Talking about hepatitis, Saira Afzal Tarar said that there was a need to spread awareness among the public about preventive measures and to fight against this silent killer. She said that it was the responsibility of qualified doctors to come forward and give suggestions to the government and fight against hepatitis.

Shoukat Ali Yousafzai said that around 480,000 patients were suffering from Hepatitis-B and around 1,680,000 were suffering from Hepatitis-C in Khyber-Pakhtunkhwa. “A survey has found that most patients of hepatitis are from Peshawar,” he added.

He said that the Khyber-Pakhtunkhwa government has been giving special attention to health and they have distributed equipment in all districts for free testing of hepatitis. He said that there was a need to create awareness among the public and to tell them to keep the environment clean and protect themselves from this silent killer.

Dr. Shoaib Shafi said: “We are fighting against terrorism. We have to fight against hepatitis which is more dangerous.” He said that around 10 million citizens of Pakistan were suffering from hepatitis. Most of the hepatitis patients were from Hafizabad and Mandi Bahauddin. As many as 8.3% of patients were from Rawalpindi Division and 13.5% of women were suffering from this disease, which was alarming situation for the government. “Around 1,100 patients are under treatment at the Liver Centre of Benazir Bhutto Hospital, Rawalpindi,” he added.

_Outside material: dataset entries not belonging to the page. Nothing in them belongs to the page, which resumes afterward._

(* ===== verification/ReplicationSpec.v ===== *)
(** Replication: the output of every replica is the end of one stream of bytes, and a partial
    resynchronization continues the stream at the offset that was asked for. *)

From stdpp Require Import list numbers strings gmap.
From S2P Require Import Prelude Util Glob SdsText Resp Object Replication.

(** ** The circular buffer *)

(** The last [n] bytes of [h] end before the index [i] of the buffer. *)
Definition ring (size : Z) (buf : bytes) (i : Z) (h : bytes) (n : Z) : Prop :=
  zlen buf = size ∧ 0 ≤ i < size ∧ 0 ≤ n ≤ size ∧ n ≤ zlen h ∧ ∀ k, 1 ≤ k ≤ n → buf !! Z.to_nat ((i - k) mod size) = h !! Z.to_nat (zlen h - k).

Lemma mod_sub i k size : 0 ≤ i < size → 0 ≤ k ≤ size → (i - k) mod size = if i <? k then i - k + size else i - k.
Proof.
  intros Hi Hk. destruct (Z.ltb_spec i k).
  - symmetry. apply Z.mod_unique with (-1); lia.
  - apply Z.mod_small. lia.
Qed.

(** Writing a chunk that does not pass the end of the buffer. *)
Lemma ring_write size buf i h n p buf' :
  ring size buf i h n → blit buf i p = Some buf' → i + zlen p ≤ size →
  ring size buf' (if i + zlen p =? size then 0 else i + zlen p) (h ++ p) (Z.min size (n + zlen p)).
Proof.
  intros (Hl & Hi & Hn & Hh & Hr) Hb Hp. pose proof (blit_length _ _ _ _ Hb) as Hl'. set (i' := if _ =? _ then _ else _). assert (0 ≤ i' < size ∧ (i' = i + zlen p ∨ (i' = 0 ∧ i + zlen p = size))) as [Hi' Hc] by (unfold i'; destruct (Z.eqb_spec (i + zlen p) size); lia).
  assert (Hat : ∀ m, (m < length buf)%nat → buf' !! m = if decide (i ≤ Z.of_nat m < i + zlen p) then p !! (m - Z.to_nat i)%nat else buf !! m).
  { intros m Hm. unfold blit in Hb. rewrite decide_True in Hb by lia. injection Hb as <-. destruct (decide (Z.of_nat m < i)).
    - rewrite decide_False by lia. by rewrite lookup_app_l, lookup_take_lt by (rewrite ?length_take; lia).
    - rewrite lookup_app_r by (rewrite length_take; lia). rewrite length_take, Nat.min_l by lia. case_decide; [by rewrite lookup_app_l by lia|]. rewrite lookup_app_r by lia. rewrite lookup_drop. f_equal. lia. }
  split_and!; [lia|lia|lia|lia|lia|rewrite length_app; lia|]. intros k Hk. rewrite mod_sub by lia. rewrite Hat by (destruct (Z.ltb_spec i' k); lia). destruct (decide (k ≤ zlen p)) as [Hkp|Hkp].
  - rewrite lookup_app_r by (rewrite length_app; lia). rewrite decide_True by (destruct (Z.ltb_spec i' k); lia). f_equal. rewrite length_app. destruct (Z.ltb_spec i' k); lia.
  - rewrite lookup_app_l by (rewrite length_app; lia). rewrite decide_False by (destruct (Z.ltb_spec i' k); lia). specialize (Hr (k - zlen p) ltac:(lia)). rewrite mod_sub in Hr by lia. rewrite length_app. replace (Z.to_nat (zlen h - (k - zlen p))) with (Z.to_nat (Z.of_nat (length h + length p) - k)) in Hr by lia. rewrite <-Hr. f_equal. destruct (Z.ltb_spec i' k), (Z.ltb_spec i (k - zlen p)); lia.
Qed.

Lemma feed_loop_spec size fuel : ∀ b p h n, (length p < fuel)%nat → ring size (bl_buf b) (idx b) h n → n = Z.min size (histlen b) →
  ∃ buf i, feed_loop fuel size b p = Some (Backlog buf (histlen b + zlen p) i (off b)) ∧ ring size buf i (h ++ p) (Z.min size (histlen b + zlen p)).
Proof.
  induction fuel as [|fuel IH]; intros b p h n Hf Hr Hn; [lia|]. cbn [feed_loop]. destruct p as [|x p]; [exists (bl_buf b), (idx b); rewrite Z.add_0_r, app_nil_r, <-Hn; by destruct b|]. set (q := x :: p) in *. destruct Hr as (Hl & Hi & Hr0).
  set (t := if zlen q <? size - idx b then zlen q else size - idx b). assert (0 < t ≤ zlen q ∧ idx b + t ≤ size) as [Ht1 Ht2] by (unfold t; destruct (Z.ltb_spec (zlen q) (size - idx b)); cbn in *; lia). assert (zlen (take (Z.to_nat t) q) = t) as Hlt by (rewrite length_take; lia).
  destruct (blit (bl_buf b) (idx b) (take (Z.to_nat t) q)) as [buf|] eqn:Eb; [|unfold blit in Eb; rewrite decide_True in Eb by lia; done]. cbn [mbind option_bind]. pose proof (ring_write size (bl_buf b) (idx b) h n _ buf (conj Hl (conj Hi Hr0)) Eb) as Hw. rewrite Hlt in Hw. specialize (Hw Ht2).
  destruct (IH (Backlog buf (histlen b + t) (if idx b + t =? size then 0 else idx b + t) (off b)) (drop (Z.to_nat t) q) (h ++ take (Z.to_nat t) q) (Z.min size (n + t))) as (buf' & i' & E & Hring); [rewrite length_drop; lia|done|cbn; lia|]. cbn [histlen off] in *. exists buf', i'. rewrite E. rewrite length_drop in *. replace (histlen b + t + Z.of_nat (length q - Z.to_nat t)) with (histlen b + zlen q) in * by lia. split; [done|]. by rewrite <-app_assoc, take_drop in Hring.
Qed.
Fixpoint bitop_not_words (k : nat) (res : bytes) (j : Z) : option bytes :=
  match k with
  | O => Some res
  | S k => x ← load8 res j; res ← blit res j (le_encode 8 (u64 (Z.lnot x))); bitop_not_words k res (j + 8)
  end.

(** [while(minlen >= sizeof(unsigned long)*4)] *)
Fixpoint bitop_fast (fuel : nat) (op : Z) (res : bytes) (src : list bytes) (j minlen : Z) : option (bytes * Z) :=
  match fuel with
  | O => None
  | S fuel =>
      if 32 <=? minlen then
        res ← (if op =? BITOP_NOT then bitop_not_words 4 res j else bitop_block op res src j);
        bitop_fast fuel op res src (j + 32) (minlen - 32)
      else Some (res, j)
  end.

(** The byte of a source, which is padded with zeros. *)
Definition src_byte (s : bytes) (j : Z) : option Z := if zlen s <=? j then Some 0 else peek s j.

Fixpoint bitop_byte (op output : Z) (src : list bytes) (j : Z) : option Z :=
  match src with
  | [] => Some output
  | s :: src => byte ← src_byte s j; bitop_byte op (bitop_word op output byte) src j
  end.

Fixpoint bitop_slow (n : nat) (op : Z) (res : bytes) (src0 : bytes) (src : list bytes) (j : Z) : option bytes :=
  match n with
  | O => Some res
  | S n =>
      output ← src_byte src0 j;
      let output := if op =? BITOP_NOT then u8 (Z.lnot output) else output in
      output ← bitop_byte op output src j;
      res ← poke res j output;
      bitop_slow n op res src0 src (j + 1)
  end.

Talking about problems in treatment, Dr. Shoaib Shafi said that there was no facility for hepatitis test in government hospitals, whereas in private laboratories this test was expensive and out of the reach of poor people. The government should make arrangements to give this facility in government hospitals free of cost and it also set up liver transplant centres in public hospitals.

About the symptoms of hepatitis, Dr. Shoaib Shafi said that most patients were diagnosed at the last stage of the disease because of lack of awareness. “This disease spreads due to filthy water, used syringes and infected blood transfusion,” he said.

Professor Dr. Muzaffar Lateef Gill (Sitara-i-Imtiaz) said: “Unfortunately, we are not giving quality treatment to patients of hepatitis in government hospitals. We have made two standards of treatment — one is for the poor, which is not quality treatment, and the other one is for wealthy people, which is very effective.”

He said that although government was providing free treatment of hepatitis in government hospitals but the efficacy of injections used was not so good. “These injections treat only 60% of patients and 25% patients get the virus back.” “The government should give quality treatment at low cost,” he said and added that doctors should also play their role and think before giving medicines to the patients of hepatitis.

Dr. Muzaffar Lateef Gill said that different pharmaceutical companies were also taking advantage and marketing low quality injections from different countries. The government should take notice of such medicines, which are banned all over the world but still available in Pakistan, he concluded.